Front. Integr. Neurosci., 11 August 2011 |

The SMAs: neural substrate of the temporal accumulator?

  • Laboratoire de Neurobiologie de la Cognition, Aix-Marseille Université, CNRS, Marseille, France

One of the most widely cited models in time estimation is the “pacemaker-counter clock” which consists of a pacemaker generating pulses and an accumulator in which pulses are stored. The level reached in this accumulator at the end of an interval to be estimated sets the subjective elapsed time. Although this model is able to accurately describe temporal performance, it can nevertheless be considered no more than a good metaphor of actual temporal processing mechanisms. Finding specific brain areas behaving as a pacemaker and/or as an accumulator would provide additional support for this model. Evidence has now been amassed suggesting that the SMAs could be a neural substrate of the accumulator.

EEG Evidence for a Cumulative Process in the SMA

In two different timing tasks (a production and a discrimination one) Macar et al. (1999) showed that the mesial frontal cortex, including the SMAs, behaves in an accumulator-like way. The authors recorded the contingent negative variation (CNV: Walter et al., 1964) an electrical activity of the brain which develops between two events of interest separated by a predictable time interval. In line with the results of Casini and Macar (1997), the authors hypothesized that spontaneous fluctuations of brain activation should influence the speed of the pacemaker, determining the number of accumulated pulses and, hence, subjective temporal estimation. Using the CNV as an index of the accumulation process, Macar et al. (1999) observed that the larger the estimated duration, the larger the CNV over the SMAs (Figure 1). These observations, suggesting that the SMAs act as an accumulator, have since been reproduced with identical intervals (Macar and Vidal, 2002) and with shorter intervals involving the auditory modality (Bendixen et al., 2005). Moreover, Noguchi and Kakigi (2006) recorded the magnetic counterpart of the CNV in a timing task and observed the same magnetic build-up of activity around the SMAs during the interval to be estimated. In addition, Noguchi and Kakigi found a positive correlation between the amplitude of the visual evoked magnetic field (VEF) and the size of the CNV-like field. If one hypothesizes that the amplitude of the VEF can be interpreted as an index of activation, a larger VEF is representative of a larger activation which, in agreement with the concept proposed by Macar et al. (1999) should be associated with more accumulated pulses and, hence, a larger magnetic CNV.

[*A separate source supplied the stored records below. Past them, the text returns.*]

Definition handleSubmit (f : form) : form :=
  let d := draft f in
  let f' := refuse None f in
  if exprRejected f then f'
  else if is_some (reservedMessage d) then f'
  else if is_some (duplicateKey (labels d)) || is_some (duplicateKey (annotations d)) then f'
  else if seqb (trim (name d)) [] then refuse (Some (t (js "form.nameRequired") [], Some (js "name"))) f
  else match parsePromDuration t (forText d) with
  | duration_refused message => refuse (Some (message, Some (js "for"))) f
  | duration_ok ns =>
      let '(claimed, g) := begin (submitGuard f) in
      match claimed, requestFromDraft d ns with
      | true, Some req =>
          {| initial := initial f; draft := d; phase := phase f; preview := preview f; previewError := previewError f;
             previewLoading := previewLoading f; rejectedKey := rejectedKey f; formError := None; submitGuard := g;
             sent := req :: sent f |}
      | _, _ => f'
      end
  end.

(** The request failed with the sentence shown. *)
Definition submit_failed (message : jstr) (f : form) : form :=
  if inFlight (submitGuard f) then
    {| initial := initial f; draft := draft f; phase := phase f; preview := preview f; previewError := previewError f;
       previewLoading := previewLoading f; rejectedKey := rejectedKey f; formError := Some (message, problemField message);
       submitGuard := end_ (submitGuard f); sent := sent f |}
  else f.

(** The keys that have a place to render an error. *)
Definition last_part (k : jstr) : jstr := default k (last (split_unit 46 k)).
Definition placeableFields (d : RuleDraft) : list jstr :=
  [js "name"; js "severity"; js "for"] ++ (last_part ∘ f_key <$> fields_of d).

Definition errorFor (f : form) (k : jstr) : option jstr :=
  match formError f with
  | Some (message, Some fld) =>
      if seqb fld [] then None
      else if seqb fld k || seqb fld (last_part k) then Some message else None
  | _ => None
  end.

Definition bannerError (f : form) : option jstr :=
  match formError f with
  | Some (message, Some fld) => if existsb (seqb fld) (placeableFields (draft f)) then None else Some message
  | Some (message, None) => Some message
  | None => None
  end.

(** What happens to a mounted form; a request that succeeds unmounts it. *)
Inductive form_event :=
  | ev_edit (d : RuleDraft)
  | ev_timer
  | ev_answer (rejected : bool)
  | ev_preview_failed (message : jstr)
  | ev_submit
  | ev_submit_failed (message : jstr).

Definition form_step (f : form) (e : form_event) : option form :=
  match e with
  | ev_edit d => edit d f
  | ev_timer => Some (timer_fires f)
  | ev_answer rejected => Some (preview_answered rejected f)
  | ev_preview_failed message => Some (preview_failed message f)
  | ev_submit => Some (handleSubmit f)
  | ev_submit_failed message => Some (submit_failed message f)
  end.

Fixpoint form_run (f : form) (es : list form_event) : option form :=
  match es with [] => Some f | e :: es' => f' ← form_step f e; form_run f' es' end.

(** ** What the form can send *)

(** A press on the form [g] that sends [q]: every check of the handler passed, and the request is the draft's own. *)
Definition passes (g : form) (q : AlertRuleRequest) : Prop :=
  exprRejected g = false /\ inFlight (submitGuard g) = false /\ trim (name (draft g)) <> [] /\ reservedMessage (draft g) = None /\
  duplicateKey (labels (draft g)) = None /\ duplicateKey (annotations (draft g)) = None /\
  parsePromDuration t (forText (draft g)) = duration_ok (q_forNs q) /\ requestFromDraft (draft g) (q_forNs q) = Some q.

Lemma requestFromDraft_forNs d ns q : requestFromDraft d ns = Some q -> q_forNs q = ns.
Proof. unfold requestFromDraft. destruct (paramsFromDraft _ _); [|discriminate]. cbn [mbind option_bind]. by intros <-%Some_inj. Qed.

Lemma handleSubmit_sends g :
  sent (handleSubmit g) = sent g \/ exists q, sent (handleSubmit g) = q :: sent g /\ passes g q.
Proof.
  unfold handleSubmit. cbv zeta. destruct (exprRejected g) eqn:Ex; [by left|].
  destruct (reservedMessage _) eqn:Er; [by left|]. destruct (duplicateKey (labels _)) eqn:El; [by left|].
  destruct (duplicateKey (annotations _)) eqn:Ea; [by left|]. cbn [is_some orb].
  destruct (seqb (trim _) []) eqn:En; [by left|]. destruct (parsePromDuration _ _) as [ns|m] eqn:Ep; [|by left].
  unfold begin. destruct (inFlight (submitGuard g)) eqn:Ef; [by left|].
  destruct (requestFromDraft _ _) as [q|] eqn:Eq; [|by left]. right. exists q. split; [done|].
  pose proof (requestFromDraft_forNs _ _ _ Eq) as En'. unfold passes. rewrite En'. apply seqb_neq in En. done.
Qed.

(** No other event sends. *)
Lemma form_step_quiet f e f' : e <> ev_submit -> form_step f e = Some f' -> sent f' = sent f.
Proof.
  intros Hne. destruct e as [d| |r|m| |m]; cbn [form_step]; try done.
  - unfold edit. destruct (paramFieldsFor (kind d)); [|discriminate]. intros <-%Some_inj. destruct (_ && _); [done|].
    unfold preview_effect. by destruct (negb _).
  - intros <-%Some_inj. unfold timer_fires. by destruct (phase f).
  - intros <-%Some_inj. unfold preview_answered. by destruct (phase f).
  - intros <-%Some_inj. unfold preview_failed. by destruct (phase f).
  - intros <-%Some_inj. unfold submit_failed. by destruct (inFlight _).
Qed.

Lemma form_run_app f es1 es2 : form_run f (es1 ++ es2) = f' ← form_run f es1; form_run f' es2.
Proof. revert f. induction es1 as [|e es1 IH]; intros f; [done|]. simpl. destruct (form_step f e); [by apply IH|done]. Qed.

(** Each request was sent by a press of the history, on the form as it was then. *)
Definition submitted (f0 : form) (es : list form_event) (q : AlertRuleRequest) : Prop :=
  exists before after g, es = before ++ ev_submit :: after /\ form_run f0 before = Some g /\ passes g q.

Lemma form_run_sent f0 es f : sent f0 = [] -> form_run f0 es = Some f -> Forall (submitted f0 es) (sent f).
Proof.
  intros H0. revert f. induction es as [|e es IH] using rev_ind; intros f; [intros <-%Some_inj; rewrite H0; constructor|].
  rewrite form_run_app. destruct (form_run f0 es) as [g|] eqn:Eg; [|discriminate]. cbn [mbind option_bind form_run].
  destruct (form_step g e) as [g'|] eqn:Es; [|discriminate]. intros <-%Some_inj.
  assert (Hold : Forall (submitted f0 (es ++ [e])) (sent g)).
  { apply (Forall_impl _ _ _ (IH g eq_refl)). intros q (before & after & h & -> & Hh). exists before, (after ++ [e]), h. by rewrite <- app_assoc. }
  assert (He : e = ev_submit \/ e <> ev_submit) by (destruct e; auto; by right). destruct He as [->|Hne]; [|by rewrite (form_step_quiet _ _ _ Hne Es)].
  apply Some_inj in Es as <-. destruct (handleSubmit_sends g) as [->|(q & -> & Hq)]; [done|]. constructor; [|done].
  exists es, [], g. done.
Qed.

Definition failures (es : list form_event) : nat :=
  length (List.filter (fun e => match e with ev_submit_failed _ => true | _ => false end) es).

(** [n] submissions have failed so far. *)
Record form_ok (n : nat) (f : form) : Prop := {
  fo_count : (length (sent f) <= n + if inFlight (submitGuard f) then 1 else 0)%nat;
  fo_guard : submitting (submitGuard f) = inFlight (submitGuard f);
  fo_loading : previewLoading f = true <-> phase f <> phase_none;
  fo_ready : phase f <> phase_none -> previewReady (draft f) = true;
}.

Lemma preview_effect_ok n f :
  (length (sent f) <= n + if inFlight (submitGuard f) then 1 else 0)%nat ->
  submitting (submitGuard f) = inFlight (submitGuard f) -> form_ok n (preview_effect f).
Proof.
  intros Hc Hg. unfold preview_effect. destruct (previewReady (draft f)) eqn:E; constructor; simpl; auto; try done.
Qed.

Lemma edit_ok n d f f' : form_ok n f -> edit d f = Some f' -> form_ok n f'.
Proof.
  intros [Hc Hg Hl Hr]. unfold edit. destruct (paramFieldsFor (kind d)); [|discriminate]. intros <-%Some_inj.
  destruct (seqb _ _ && _) eqn:E; [|by apply preview_effect_ok].
  apply andb_true_iff in E as [_ E%Bool.eqb_prop]. constructor; simpl; auto. intros Hp. rewrite E. by apply Hr.
Qed.

Lemma refuse_ok n e f : form_ok n f -> form_ok n (refuse e f).
Proof. intros []. by constructor. Qed.

Lemma handleSubmit_ok n f : form_ok n f -> form_ok n (handleSubmit f).
Proof.
  intros Hok. unfold handleSubmit. cbv zeta. destruct (exprRejected f); [by apply refuse_ok|].
  destruct (is_some _); [by apply refuse_ok|]. destruct (_ || _); [by apply refuse_ok|].
  destruct (seqb (trim _) []); [by apply refuse_ok|]. destruct (parsePromDuration _ _) as [ns|m]; [|by apply refuse_ok].
  unfold begin. destruct (inFlight (submitGuard f)) eqn:Ef; [by apply refuse_ok|].
  destruct (requestFromDraft _ _) as [req|]; [|by apply refuse_ok]. destruct Hok as [Hc Hg Hl Hr]. rewrite Ef in Hc.
  constructor; simpl; auto. lia.
Qed.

Figure 1. Electrophysiological activity over the SMAs in 10 subjects during a time production task as a function of performance (TL, “too long”; Co, “correct”; TS, “too short”) time-locked to the end (button press) of the interval. Amplitude (negative up) on ordinates, time on abscissas. Adapted from Macar et al., 1999.

fMRI Evidence for a Cumulative Process in the SMA

Functional magnetic resonance imaging data also point toward the SMAs playing a key role in time processing. According to Zakay (1989), the more attention is paid to time, the more pulses are accumulated, which accounts for the well known effects of attention on timing performance (e.g., Casini and Macar, 1996; for a review see Brown, 1997). Coull et al. (2004) showed that when the amount of attention is explicitly controlled SMA activity positively correlates with attention paid to timing. SMAs therefore behave as the accumulator postulated by the model. In addition, in reproduction tasks where time has to be successively coded and retrieved, the pacemaker-counter model postulates that the accumulator is necessarily switched on at the beginning of both stages (coding and retrieval). Several brain areas have now been shown to be active in a reproduction task. However, the SMAs were the only area to be engaged during both stages of the task (Figure 2; Coull et al., 2008). As such, the SMAs seem to be the only structure where the accumulation process can take place.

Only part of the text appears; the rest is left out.